• **Data records**
Lemma serialized_sizes c : sized c -> Z.of_nat (length (serialized c)) < 2 ^ 32 ->
  Forall (fun e : list Z * Z => Z.of_nat (length e.1) = e.2) (serialized_elems c)
  /\ dpu_checkpoint_get_serialized_context_size c = Z.of_nat (length (serialized c)).
Proof.
  intros [(E1 & E2 & E3 & E4) Er Ea Ei Em Ew] Hlen. rewrite length_serialized in *.
  assert (Hi : 0 <= saved_length (iram c)) by (unfold saved_length; lia). assert (Hm : 0 <= saved_length (mram c)) by (unfold saved_length; lia).
  assert (Hw : 0 <= saved_length (wram c)) by (unfold saved_length; lia).
  assert (Er' : registers_size c = 4 * Z.of_nat (length (registers c))) by (unfold registers_size; rewrite <- Z.mul_assoc, Er; apply wrap_small; lia).
  assert (Ep' : pcs_size c = 2 * Z.of_nat (length (pcs c))) by (unfold pcs_size, SIZEOF_IRAM_ADDR; rewrite E1; apply wrap_small; lia).
  split.
  - unfold serialized_elems. rewrite Ei, Em, Ew, Er', Ep'. unfold SIZEOF_INSTRUCTION, SIZEOF_WORD.
    repeat (apply List.Forall_cons; [cbn [fst snd]; rewrite ?length_bytes_of, ?length_flags, ?length_le_bytes; rewrite ?(wrap_small 32) by lia; unfold saved_length; cbn [length]; lia |]).
    apply List.Forall_nil.
  - unfold dpu_checkpoint_get_serialized_context_size. rewrite !saved_size_length by (done || unfold SIZEOF_INSTRUCTION, SIZEOF_WORD; lia).
    rewrite Er', Ep', !(wrap_small 32 (nr_threads c)), (wrap_small 32 (nr_atomic_bits c)) by lia.
    unfold SIZEOF_INSTRUCTION, SIZEOF_WORD. rewrite wrap_small by lia. lia.
Qed.

(** ** Reading the parts *)

Section reading.
Variable allocates : Z -> bool.
Hypothesis allocates_all : forall n, allocates n = true.

Lemma memory_read {A} w memory size rest (k : option (list Z) -> cmd (list Z) A) n : (0 < w)%nat -> memory_fits (8 * Z.of_nat w) size memory ->
  n = Z.of_nat w * saved_length memory ->
  (deserialized_memory allocates w (saved_length memory) n ≫= k) (bytes_of w (default [] memory) ++ rest) = k (stored_memory memory) rest.
Proof using allocates_all.
  intros Hw Hm ->. rewrite (stored_read _ _ _ Hm). unfold deserialized_memory. destruct (saved_length memory =? 0) eqn:E.
  - apply Z.eqb_eq in E. unfold saved_length in E. destruct (default [] memory) as [| z l]; [done | cbn in E; lia].
  - rewrite allocates_all. cbn [negb]. unfold saved_length. rewrite <- Nat2Z.inj_mul, Nat2Z.id.
    transitivity ((DESERIALIZED_ELEM (w * length (default [] memory)) ≫= fun e => k (Some (words w (w * length (default [] memory) / w) e)))
                    (bytes_of w (default [] memory) ++ rest)).
    + unfold mbind, cmd_bind. by destruct (DESERIALIZED_ELEM _ _) as [s [a | e |]].
    + rewrite elem_read by (rewrite length_bytes_of; lia). by rewrite (Nat.mul_comm w), Nat.div_mul by lia.
Qed.

Lemma fill_all c t r a i m w : exists c',
  (forall A rest (k : dpu_context_t -> cmd (list Z) A), (dpu_context_fill allocates c t r a i m w ≫= k) rest = k c' rest)
  /\ nr_threads c' = t /\ nr_registers c' = r /\ nr_atomic_bits c' = a /\ iram_size c' = u16 i /\ mram_size c' = m /\ wram_size c' = w
  /\ length (registers c') = Z.to_nat (u32 (t * r)) /\ length (pcs c') = Z.to_nat t /\ length (atomic_register c') = Z.to_nat a
  /\ length (zero_flags c') = Z.to_nat t /\ length (carry_flags c') = Z.to_nat t /\ length (scheduling c') = Z.to_nat t.
Proof using allocates_all.
  unfold dpu_context_fill. cbn [forallb]. rewrite !allocates_all. eexists. split; [reflexivity |]. cbn. by rewrite !length_replicate.
Qed.

Lemma deserialize_serialized c c0 rest : good c -> sized c -> Z.of_nat (length (serialized c)) < 2 ^ 32 ->
  dpu_checkpoint_deserialize allocates c0 (serialized c ++ rest) = (rest, Return (stored c)).
Proof using allocates_all.
  intros [Hn Hb Hi Mi Mm Mw [_ Fr] [_ Fp] [_ Fs] _] [(E1 & E2 & E3 & E4) Er Ea Ei Em Ew] Hlen. rewrite length_serialized in Hlen.
  unfold fits in Hn, Hb. rewrite !list.Forall_cons in Hn. rewrite !list.Forall_cons in Hb. destruct Hn as (N1 & N2 & N3 & N4 & N5 & N6 & _). destruct Hb as (B1 & B2 & B3 & B4 & _).
  assert (Li : 0 <= saved_length (iram c)) by (unfold saved_length; lia). assert (Lm : 0 <= saved_length (mram c)) by (unfold saved_length; lia).
  assert (Lw : 0 <= saved_length (wram c)) by (unfold saved_length; lia).
  unfold serialized, serialized_elems, dpu_checkpoint_deserialize. cbn [map concat fst]. rewrite Ei, Em, Ew, app_nil_r, <- !app_assoc.
  rewrite !expected by (vm_compute; split; congruence). rewrite !number_read by (change (256 ^ Z.of_nat 4) with (2 ^ 32); lia).
  destruct (fill_all c0 (nr_threads c) (nr_registers c) (nr_atomic_bits c) (saved_length (iram c)) (saved_length (mram c)) (saved_length (wram c)))
    as (c' & -> & F1 & F2 & F3 & F4 & F5 & F6 & F7 & F8 & F9 & F10 & F11 & F12).
  assert (Hi' : saved_length (iram c) < 2 ^ 16) by (rewrite <- Ei; unfold size_of_saved; destruct (iram c); lia).
  assert (Mi' : memory_fits (8 * Z.of_nat 8) (iram_size c) (iram c)) by exact Mi.
  rewrite (memory_read 8 _ _ _ _ _ ltac:(lia) Mi) by (unfold SIZEOF_INSTRUCTION; apply wrap_small; lia).
  rewrite (memory_read 1 _ _ _ _ _ ltac:(lia) Mm) by lia.
  rewrite (memory_read 4 _ _ _ _ _ ltac:(lia) Mw) by (unfold SIZEOF_WORD; apply wrap_small; lia).
  rewrite (elem_read _ (bytes_of 4 (registers c))) by (rewrite length_bytes_of, <- Z.mul_assoc, Er, wrap_small by lia; lia).
  rewrite (elem_read _ (bytes_of 2 (pcs c))) by (rewrite length_bytes_of; unfold SIZEOF_IRAM_ADDR; rewrite wrap_small by lia; lia).
  rewrite !(elem_read _ (bytes_of_flags _)) by (rewrite length_flags; lia).
  rewrite number_read by exact B1. rewrite (elem_read _ (bytes_of 1 (scheduling c))) by (rewrite length_bytes_of; lia).
  rewrite !flag_read. rewrite !number_read by (exact B2 || exact B3 || exact B4).
  rewrite number_read by exact N6.
  unfold stored. unfold mret, cmd_ret. f_equal. f_equal.
  replace (length (registers c')) with (length (registers c)) by (rewrite F7, Er, wrap_small; lia).
  replace (length (pcs c')) with (length (pcs c)) by lia. replace (length (atomic_register c')) with (length (atomic_register c)) by lia.
  replace (length (zero_flags c')) with (length (zero_flags c)) by lia. replace (length (carry_flags c')) with (length (carry_flags c)) by lia.
  replace (length (scheduling c')) with (length (scheduling c)) by lia.
  rewrite !flags_bytes, (words_bytes 4 _ Fr), (words_bytes 2 _ Fp), (words_bytes 1 _ Fs), F1, F2, F3, F4, F5, F6, Ei, Em, Ew.
  by rewrite wrap_small by lia.
Qed.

• **Problem description**
Write out exactly the lines from the one with "rewrite (memory_read 4" through the end of the records above, both ends included, and leave out all other lines.

• **Result**
  rewrite (memory_read 4 _ _ _ _ _ ltac:(lia) Mw) by (unfold SIZEOF_WORD; apply wrap_small; lia).
  rewrite (elem_read _ (bytes_of 4 (registers c))) by (rewrite length_bytes_of, <- Z.mul_assoc, Er, wrap_small by lia; lia).
  rewrite (elem_read _ (bytes_of 2 (pcs c))) by (rewrite length_bytes_of; unfold SIZEOF_IRAM_ADDR; rewrite wrap_small by lia; lia).
  rewrite !(elem_read _ (bytes_of_flags _)) by (rewrite length_flags; lia).
  rewrite number_read by exact B1. rewrite (elem_read _ (bytes_of 1 (scheduling c))) by (rewrite length_bytes_of; lia).
  rewrite !flag_read. rewrite !number_read by (exact B2 || exact B3 || exact B4).
  rewrite number_read by exact N6.
  unfold stored. unfold mret, cmd_ret. f_equal. f_equal.
  replace (length (registers c')) with (length (registers c)) by (rewrite F7, Er, wrap_small; lia).
  replace (length (pcs c')) with (length (pcs c)) by lia. replace (length (atomic_register c')) with (length (atomic_register c)) by lia.
  replace (length (zero_flags c')) with (length (zero_flags c)) by lia. replace (length (carry_flags c')) with (length (carry_flags c)) by lia.
  replace (length (scheduling c')) with (length (scheduling c)) by lia.
  rewrite !flags_bytes, (words_bytes 4 _ Fr), (words_bytes 2 _ Fp), (words_bytes 1 _ Fs), F1, F2, F3, F4, F5, F6, Ei, Em, Ew.
  by rewrite wrap_small by lia.
Qed.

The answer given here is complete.